Vieles spricht für die These: Das Grundprinzip kapitalistischen Wirtschaftens, nämlich der Wettbewerb von Privaten, hat in der Konkurrenz der Systeme gesiegt – und droht zugleich zu seinem eigenen Ende zu führen. Denn es impliziert eine katastrophale Illusion: die des unendlichen Wachstums.

Dabei wissen wir längst: In einer endlichen Welt ist Dauerzuwachs unmöglich. Unbegrenzt steigende Ansprüche, ob an Konsum oder öffentlicher Versorgung, führen nicht nur zur Zerstörung der natürlichen Lebensgrundlagen, sondern auch zum Ruin der Haushalte und zur finanziellen Erdrosselung künftiger Generationen. Selbst begrenztes Wachstum kann die Massenarbeitslosigkeit nicht beseitigen, denn steigende Produktivität frißt Arbeitsplätze.

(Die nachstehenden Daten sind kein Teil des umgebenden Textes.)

(* ===== verification/SinkWatch.v ===== *)
(** * Package sink: when a sink gives its writer up

    recordCommitFailure, the reset of the streak and the fatal error of Run, over the
    whole life of a sink: a run is watched by the flushes it made, and the sink that ends
    with the fatal error has a reason in them. *)

From S2P Require Import Prelude GoStd CloudEvent Stream Publisher LakeWriter Sink.

Section Watch.
Context `{CloudEventLib} `{NatsHeaderLib} `{BundleWriter}.
Variables (c : Config) (l0 : lake).

(** A flush as a worker began it. *)
Record flushed_at := mkFlushed { fl_now : Z; fl_sink : Sink; fl_lake : lake; fl_job : flushJob }.
Definition write_failed (f : flushed_at) : Prop := (bw_WriteBundle (fl_lake f) (j_events (fl_job f))).2 <> None.

(** Neither the bundle nor any range of it was committed. *)
Definition committed_nothing (f : flushed_at) : Prop :=
  write_failed f /\
  p_cleared (isolate (bw_WriteBundle (fl_lake f) (j_events (fl_job f))).1 (fl_job f)) = false.

(** A run of the sink with the flushes it made so far. *)
Inductive watched : state -> list flushed_at -> Prop :=
| watch_init : watched (init c l0) []
| watch_flush now job run1 run2 s s' pc l l' tr out rcv d h :
    watched (mkState s pc (run1 ++ job :: run2) l tr rcv d) h -> flush now s l job = (s', l', out) ->
    watched (mkState s' pc (run1 ++ run2) l' (tr ++ out) rcv d) (h ++ [mkFlushed now s l job])
| watch_step st st' h :
    watched st h -> step st st' -> cfg (st_sink st') = cfg (st_sink st) ->
    commitFailFirst (st_sink st') = commitFailFirst (st_sink st) ->
    (fatal (st_sink st') = fatal (st_sink st) /\ (forall e, st_pc st' = Exited e -> st_pc st = Exited e) \/
     fatal (st_sink st') = None /\ fatal (st_sink st) <> None) ->
    watched st' h.

(** A streak of flushes that committed nothing, and a failed write the whole window
    after its first one. *)
Definition gave_up (h : list flushed_at) : Prop :=
  exists pre first streak last post, h = pre ++ first :: streak ++ last :: post /\
    Forall committed_nothing (first :: streak) /\ write_failed last /\
    CommitFailureWindow (applyDefaults c) <= fl_now last - fl_now first.

(** The streak the sink remembers. *)
Definition streak_since (t : Z) (h : list flushed_at) : Prop :=
  exists pre first streak, h = pre ++ first :: streak /\ Forall committed_nothing (first :: streak) /\ fl_now first = t.

(** ** Lemmas *)

Lemma gave_up_snoc h f : gave_up h -> gave_up (h ++ [f]).
Proof.
  intros (pre & first & streak & last & post & -> & Hs & Hl & Hw). exists pre, first, streak, last, (post ++ [f]).
  split_and!; [|done..]. by rewrite <- !app_assoc; simpl; rewrite <- !app_assoc.
Qed.

Lemma streak_since_snoc t h f : streak_since t h -> committed_nothing f -> streak_since t (h ++ [f]).
Proof.
  intros (pre & first & streak & -> & Hs & Ht) Hf. exists pre, first, (streak ++ [f]).
  split_and!; [by rewrite <- app_assoc| |done]. rewrite app_comm_cons. apply Forall_app. by rewrite Forall_singleton.
Qed.

Lemma streak_since_new h f : committed_nothing f -> streak_since (fl_now f) (h ++ [f]).
Proof. intros Hf. exists h, f, []. by rewrite Forall_singleton. Qed.

Lemma recordCommitFailure_watch now s :
  let s1 := recordCommitFailure now s in
  cfg s1 = cfg s /\ commitFailFirst s1 = (if commitFailFirst s =? 0 then now else commitFailFirst s) /\
  (fatal s1 = fatal s \/ commitFailFirst s <> 0 /\ CommitFailureWindow (cfg s) <= now - commitFailFirst s).
Proof.
  unfold recordCommitFailure. destruct (commitFailFirst s =? 0) eqn:E0; simpl; [by auto|].
  destruct (_ >=? _) eqn:Eg; [|by auto]. destruct (fatal s) eqn:Ef; [by auto|]. simpl. bool_to_prop.
  split_and!; [done..|]. right. split; [done|lia].
Qed.

Lemma flushDone_watch fp s :
  let s1 := flushDone fp s in cfg s1 = cfg s /\ commitFailFirst s1 = commitFailFirst s /\ fatal s1 = fatal s.
Proof. unfold flushDone. simpl. by destruct (_ <? _). Qed.

(** What a flush does to the watch. *)
Lemma flush_watch now s l job s' l' out :
  flush now s l job = (s', l', out) ->
  let f := mkFlushed now s l job in
  cfg s' = cfg s /\
  (commitFailFirst s' = 0 \/
   committed_nothing f /\ commitFailFirst s' = if commitFailFirst s =? 0 then now else commitFailFirst s) /\
  (fatal s' = fatal s \/
   write_failed f /\ commitFailFirst s <> 0 /\ CommitFailureWindow (cfg s) <= now - commitFailFirst s).
Proof.
  unfold flush, committed_nothing, write_failed. simpl.
  destruct (bw_WriteBundle l (j_events job)) as [l1 [e|]]; simpl; intros [= <- _ _].
  - pose proof (recordCommitFailure_watch now s) as (Hc & Hf & Hx). set (s1 := recordCommitFailure now s) in *.
    match goal with |- context [flushDone ?fp ?x] => destruct (flushDone_watch fp x) as (-> & -> & ->) end.
    destruct (p_cleared _); simpl; rewrite Hc.
    + split_and!; [done|by left|]. destruct Hx as [?|[? ?]]; [by left|by right].
    + split_and!; [done|by right|]. destruct Hx as [?|[? ?]]; [by left|by right].
  - match goal with |- context [flushDone ?fp ?x] => destruct (flushDone_watch fp x) as (-> & -> & ->) end. simpl. by auto.
Qed.

Record watch_inv (st : state) (h : list flushed_at) : Prop := mkWatchInv {
  wi_cfg : cfg (st_sink st) = applyDefaults c;
  wi_streak : commitFailFirst (st_sink st) <> 0 -> streak_since (commitFailFirst (st_sink st)) h;
  wi_fatal : fatal (st_sink st) <> None -> gave_up h;
  wi_exited e : st_pc st = Exited e -> gave_up h
}.

Lemma watched_inv st h : watched st h -> watch_inv st h.
Proof.
  induction 1 as [|now job run1 run2 s s' pc l l' tr out rcv d h _ IH Hf|st st' h _ IH _ Hc Hfirst Hfat].
  { by split. }
  - destruct IH as [Hc Hst Hfa Hex]. simpl in *. destruct (flush_watch _ _ _ _ _ _ _ Hf) as (Hc' & Hfirst & Hfat).
    split; simpl.
    + by rewrite Hc'.
    + intros Hne. destruct Hfirst as [?|[Hn ->]]; [done|]. destruct (commitFailFirst s =? 0) eqn:E0; bool_to_prop.
      * by apply (streak_since_new h).
      * by apply streak_since_snoc; [apply Hst|].
    + destruct Hfat as [->|(Hw & Hne & Hwin)]; [intros Hx; by apply gave_up_snoc, Hfa|]. intros _.
      destruct (Hst Hne) as (pre & first & streak & -> & Hs & Ht).
      exists pre, first, streak, (mkFlushed now s l job), []. rewrite <- app_assoc. split_and!; [done..|].
      cbn [fl_now]. rewrite Ht. by rewrite Hc in Hwin.
    + intros e He. by eapply gave_up_snoc, Hex.
  - destruct IH as [Hc0 Hst Hfa Hex]. split.
    + by rewrite Hc.
    + by rewrite Hfirst.
    + destruct Hfat as [[-> _]|[-> _]]; done.
    + intros e He. destruct Hfat as [[_ Hx]|[_ Hx]]; [by eapply Hex, Hx|by apply Hfa].
Qed.

(** Every run can be watched. *)
Lemma enqueue_watch now t s b block s' ok :
  enqueue now t s b block = (s', ok) -> cfg s' = cfg s /\ commitFailFirst s' = commitFailFirst s /\ fatal s' = fatal s.
Proof. unfold enqueue. destruct (negb _); by intros [= <- _]. Qed.
Lemma flushReady_watch now t s force :
  let s' := flushReady now t s force in cfg s' = cfg s /\ commitFailFirst s' = commitFailFirst s /\ fatal s' = fatal s.
Proof. unfold flushReady. repeat (split_match; try done); simpl; by apply (enqueue_watch _ _ _ _ _ _ _ (surjective_pairing _)). Qed.
Lemma handOff_watch now s :
  let s' := handOff now s in cfg s' = cfg s /\ commitFailFirst s' = commitFailFirst s /\ fatal s' = fatal s.
Proof. unfold handOff. split_match; [|done]. by apply (enqueue_watch _ _ _ _ _ _ _ (surjective_pairing _)). Qed.
Lemma add_watch now s m s' out :
  add now s m = (s', out) -> cfg s' = cfg s /\ commitFailFirst s' = commitFailFirst s /\ fatal s' = fatal s.
Proof. unfold add. destruct (ParseMsg _ _); by intros [= <- _]. Qed.

Lemma reachable_watched st : reachable c l0 st -> exists h, watched st h.
Proof.
  induction 1 as [|st st' _ [h IH] Hstep]; [eexists; apply watch_init|].
  assert (forall s s' pc pc' run run' l l' tr tr' rcv rcv' d d',
    st = mkState s pc run l tr rcv d -> st' = mkState s' pc' run' l' tr' rcv' d' ->
    cfg s' = cfg s /\ commitFailFirst s' = commitFailFirst s /\ fatal s' = fatal s ->
    (forall e, pc' = Exited e -> pc = Exited e) -> exists h', watched st' h') as Hkeep.
  { intros * -> -> (Hc & Hf & Hx) Hpc. exists h. eapply watch_step; [exact IH|exact Hstep|done..|by left]. }
  destruct Hstep; try (eapply Hkeep; [reflexivity|reflexivity|by simpl|by simpl]).
  - eapply Hkeep; [reflexivity|reflexivity| |done]. match goal with Ha : add _ _ _ = _ |- _ => destruct (add_watch _ _ _ _ _ Ha) as (<- & <- & <-) end.
    apply flushReady_watch.
  - eapply Hkeep; [reflexivity|reflexivity|apply flushReady_watch|done].
  - eapply Hkeep; [reflexivity|reflexivity|apply handOff_watch|done].
  - exists h. eapply watch_step; [exact IH|by apply step_fatal|done..|]. right. simpl. split; [done|]. congruence.
  - eapply Hkeep; [reflexivity|reflexivity| |done].
    match goal with |- context [flushReady ?a ?b ?x ?f] => destruct (flushReady_watch a b x f) as (Ha & Hb & Hc) end. by rewrite Ha, Hb, Hc.
  - eexists. by eapply watch_flush.
Qed.

Lemma exited_gave_up st e :
  reachable c l0 st -> st_pc st = Exited e -> exists h, watched st h /\ gave_up h.
Proof. intros [h Hh]%reachable_watched He. exists h. split; [done|]. by eapply wi_exited; [apply watched_inv|]. Qed.

(** ** Properties *)

(** A sink gives its writer up late. If its Run ends with the fatal error, some of
    its flushes form a streak in which nothing at all was committed, neither a bundle nor
    a range of one, and a further write failed CommitFailureWindow or more after the
    first of them. *)
Theorem sink_gives_up_late st e :
  reachable c l0 st -> st_pc st = Exited e -> exists h, watched st h /\ gave_up h.
Proof. apply exited_gave_up. Qed.
End Watch.

(** The bundle is one row, which the writer rejects as poison. *)
Definition poison_bundle (poison : StoredEvent -> bool) (job : flushJob) (ev : StoredEvent) (m : JMsg) : Prop :=
  j_events job = [ev] /\ j_msgs job = [m] /\ poison ev = true.

(** A bundle that is one poison row is terminated, and counts as a failure. *)
Lemma flush_poison_row `{W : BundleWriter} poison now s l job ev m s' l' out :
  healthy poison -> poison_bundle poison job ev m -> flush now s l job = (s', l', out) ->
  out = [Termed m] /\ s' = flushDone (j_footprint job) (recordCommitFailure now s).
Proof.
  intros [Hup _ Hbad] (He & Hm & Hp).
  assert (Hw : forall l1, exists l2 e, bw_WriteBundle l1 [ev] = (l2, Some e) /\ errors_is e ErrPoisonRow = true).
  { intros l1. destruct (Hbad l1 [ev]) as (e & Hw & Hi); [simpl; by rewrite Hp|].
    destruct (bw_WriteBundle l1 [ev]) as [l2 r]. simpl in Hw. subst. by eexists _, _. }
  unfold flush, isolate. rewrite He. destruct (Hw l) as (l2 & e1 & -> & _). cbn [length isolateRange p_lake].
  rewrite Hup. destruct (Hw l2) as (l3 & e2 & Hw2 & Hi). simpl. rewrite He.
  change (slice [ev] 0 1) with [ev]. rewrite Hw2, Hm. simpl. rewrite Hi. simpl.
  by intros [= <- _ <-].
Qed.

(** Two poison rows on a quiet partition restart the pod. With a writer that is up
    and commits every bundle of good rows, let a sink without a failure streak flush two
    bundles, each of one row the writer rejects as poison, the window or more apart and
    with no commit in between: both rows are terminated as they should be, and the second
    flush posts the fatal error, although nothing is wrong with the writer. *)
Theorem poison_only_bundles_restart `{W : BundleWriter} poison now1 now2 s l job1 job2 ev1 ev2 m1 m2 :
  healthy poison -> commitFailFirst s = 0 -> fatal s = None -> now1 <> 0 ->
  CommitFailureWindow (cfg s) <= now2 - now1 ->
  poison_bundle poison job1 ev1 m1 -> poison_bundle poison job2 ev2 m2 ->
  let '(s1, l1, out1) := flush now1 s l job1 in
  let '(s2, l2, out2) := flush now2 s1 l1 job2 in
  out1 = [Termed m1] /\ out2 = [Termed m2] /\ fatal s2 <> None.
Proof.
  intros Hh H0 Hf Hn Hwin Hb1 Hb2.
  destruct (flush now1 s l job1) as [[s1 l1] out1] eqn:E1. destruct (flush_poison_row _ _ _ _ _ _ _ _ _ _ Hh Hb1 E1) as [-> ->].
  destruct (flush now2 _ l1 job2) as [[s2 l2] out2] eqn:E2. destruct (flush_poison_row _ _ _ _ _ _ _ _ _ _ Hh Hb2 E2) as [-> ->].
  split_and!; [done..|]. destruct (flushDone_watch (j_footprint job2) (recordCommitFailure now2 (flushDone (j_footprint job1) (recordCommitFailure now1 s)))) as (_ & _ & ->).
  set (s1 := flushDone _ _). destruct (flushDone_watch (j_footprint job1) (recordCommitFailure now1 s)) as (Hc1 & Hf1 & Hx1).
  fold s1 in Hc1, Hf1, Hx1. destruct (recordCommitFailure_watch now1 s) as (Hc & Hfirst & _). rewrite H0 in Hfirst. simpl in Hfirst.
  unfold recordCommitFailure. rewrite Hf1, Hfirst, Hc1, Hc.
  replace (now1 =? 0) with false by (symmetry; by apply Z.eqb_neq). replace (now2 - now1 >=? CommitFailureWindow (cfg s)) with true by (symmetry; apply Z.geb_le; lia).
  by destruct (fatal s1) as [e|] eqn:Ef; [rewrite Ef|].
Qed.

(** ** Witnesses *)

Lemma poison_only_bundles_restart_witness :
  fatal (@flush toy_writer (1 + 10 * Minute) (@flush toy_writer 1 (New run_cfg) [] bad_job).1.1 [] bad_job).1.1 <> None.
Proof.
  pose proof (@poison_only_bundles_restart toy_writer toy_poison 1 (1 + 10 * Minute) (New run_cfg) [] bad_job bad_job
    bad_stored bad_stored junk_msg junk_msg toy_healthy eq_refl eq_refl ltac:(lia) ltac:(vm_compute; discriminate)
    (conj eq_refl (conj eq_refl eq_refl)) (conj eq_refl (conj eq_refl eq_refl))) as Hp.
  destruct Hp as (_ & _ & Hf). exact Hf.
Defined.

(** The same two rows, from their delivery to the end of Run. *)
Definition w_add (s : Sink) : Sink := flushReady 0 false (@add bad_lib map_headers 0 s junk_msg).1 false.
Definition w_flush (now : Z) (s : Sink) : Sink := (@flush toy_writer now (set_jobs [] s) [] bad_job).1.1.
Definition w_round (now : Z) (s : Sink) : Sink := w_flush now (w_add s).

Lemma w_round_reachable now s tr rcv :
  @reachable bad_lib map_headers toy_writer run_cfg [] (@mkState toy_writer s AtSelect [] [] tr rcv false) ->
  jobs (w_add s) = [bad_job] -> 0 < Workers (cfg (w_add s)) -> underCeiling (w_round now s) = true ->
  (@add bad_lib map_headers 0 s junk_msg).2 = [] ->
  (@flush toy_writer now (set_jobs [] (w_add s)) [] bad_job).1.2 = [] ->
  exists tr', @reachable bad_lib map_headers toy_writer run_cfg []
    (@mkState toy_writer (w_round now s) AtSelect [] [] tr' (rcv ++ [junk_msg]) false).
Proof.
  intros Hr Hj Hw Hu Ha Hl. eexists. eapply reach_step; [eapply reach_step; [eapply reach_step; [eapply reach_step; [exact Hr|]|]|]|].
  - eapply (@step_message bad_lib map_headers toy_writer 0 junk_msg s). apply surjective_pairing.
  - by apply (@step_take bad_lib map_headers toy_writer bad_job []).
  - apply (@step_flush bad_lib map_headers toy_writer now bad_job [] []).
    rewrite <- Hl. unfold w_round, w_flush. rewrite (surjective_pairing (flush now _ _ _)) at 1. rewrite (surjective_pairing (flush now _ _ _).1) at 1. reflexivity.
  - by apply step_under.
Qed.

Lemma w_exit s tr rcv e :
  @reachable bad_lib map_headers toy_writer run_cfg [] (@mkState toy_writer s AtSelect [] [] tr rcv false) ->
  fatal s = Some e -> exists st, @reachable bad_lib map_headers toy_writer run_cfg [] st /\ st_pc st = Exited e.
Proof. intros Hr He. eexists. split; [eapply reach_step; [exact Hr|by apply step_fatal]|done]. Qed.

Lemma w_poison_run : exists st e, @reachable bad_lib map_headers toy_writer run_cfg [] st /\ st_pc st = Exited e.
Proof.
  destruct (w_round_reachable 1 (New run_cfg) [] [] (reach_init _ _)) as [tr1 Hr1]; try (vm_compute; reflexivity).
  destruct (w_round_reachable (1 + 10 * Minute) _ _ _ Hr1) as [tr2 Hr2]; try (vm_compute; reflexivity).
  assert (exists e, fatal (w_round (1 + 10 * Minute) (w_round 1 (New run_cfg))) = Some e) as [e He] by (vm_compute; by eexists).
  destruct (w_exit _ _ _ _ Hr2 He) as (st & Hst). by exists st, e.
Defined.

Lemma sink_gives_up_late_witness :
  exists st h, @watched bad_lib map_headers toy_writer run_cfg [] st h /\ @gave_up toy_writer run_cfg h.
Proof.
  destruct w_poison_run as (st & e & Hr & Hpc).
  destruct (@sink_gives_up_late bad_lib map_headers toy_writer run_cfg [] st e Hr Hpc) as (h & Hh & Hg).
  exists st, h. split; [exact Hh|exact Hg].
Defined.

Trotzdem wird wieder Wachstum gepredigt („Wachstumsförderungsgesetz“) und dem totalen Wettbewerb Hosianna gesungen. Da drängt sich eine pathologische Erklärung auf: Wachstumsglaube als gigantische Negation der Endlichkeit, als kollektive Verdrängung des Todes, die ironischerweise letale Konsequenzen hat.

Wertorientierte Politik muß an der Bewußtmachung dieser Verdrängung ansetzen, braucht deshalb aber nicht auf die Vorteile des Wettbewerbs zu verzichten. Denn Wettbewerb ist kein Ziel und schon gar kein Wert an sich, sondern ein Instrument. Es geht also darum, die Konkurrenzziele neu zu bestimmen. So ist zum Beispiel unbegrenzter Verbrauch, also schlichte „Ernte“, nur verantwortbar, wo unerschöpflicher Vorrat herrscht. Einziges Beispiel dafür ist die Energie der Sonne. Konsequenz: den Energiemarkt organisieren als Wettbewerb im Übergang vom fossilen ins solare Zeitalter. Alle anderen, endlichen Ressourcen müssen möglichst schonend behandelt, das heißt optimal und verlustfrei genutzt werden. Wettbewerbsziel: mehr technische Effizienz.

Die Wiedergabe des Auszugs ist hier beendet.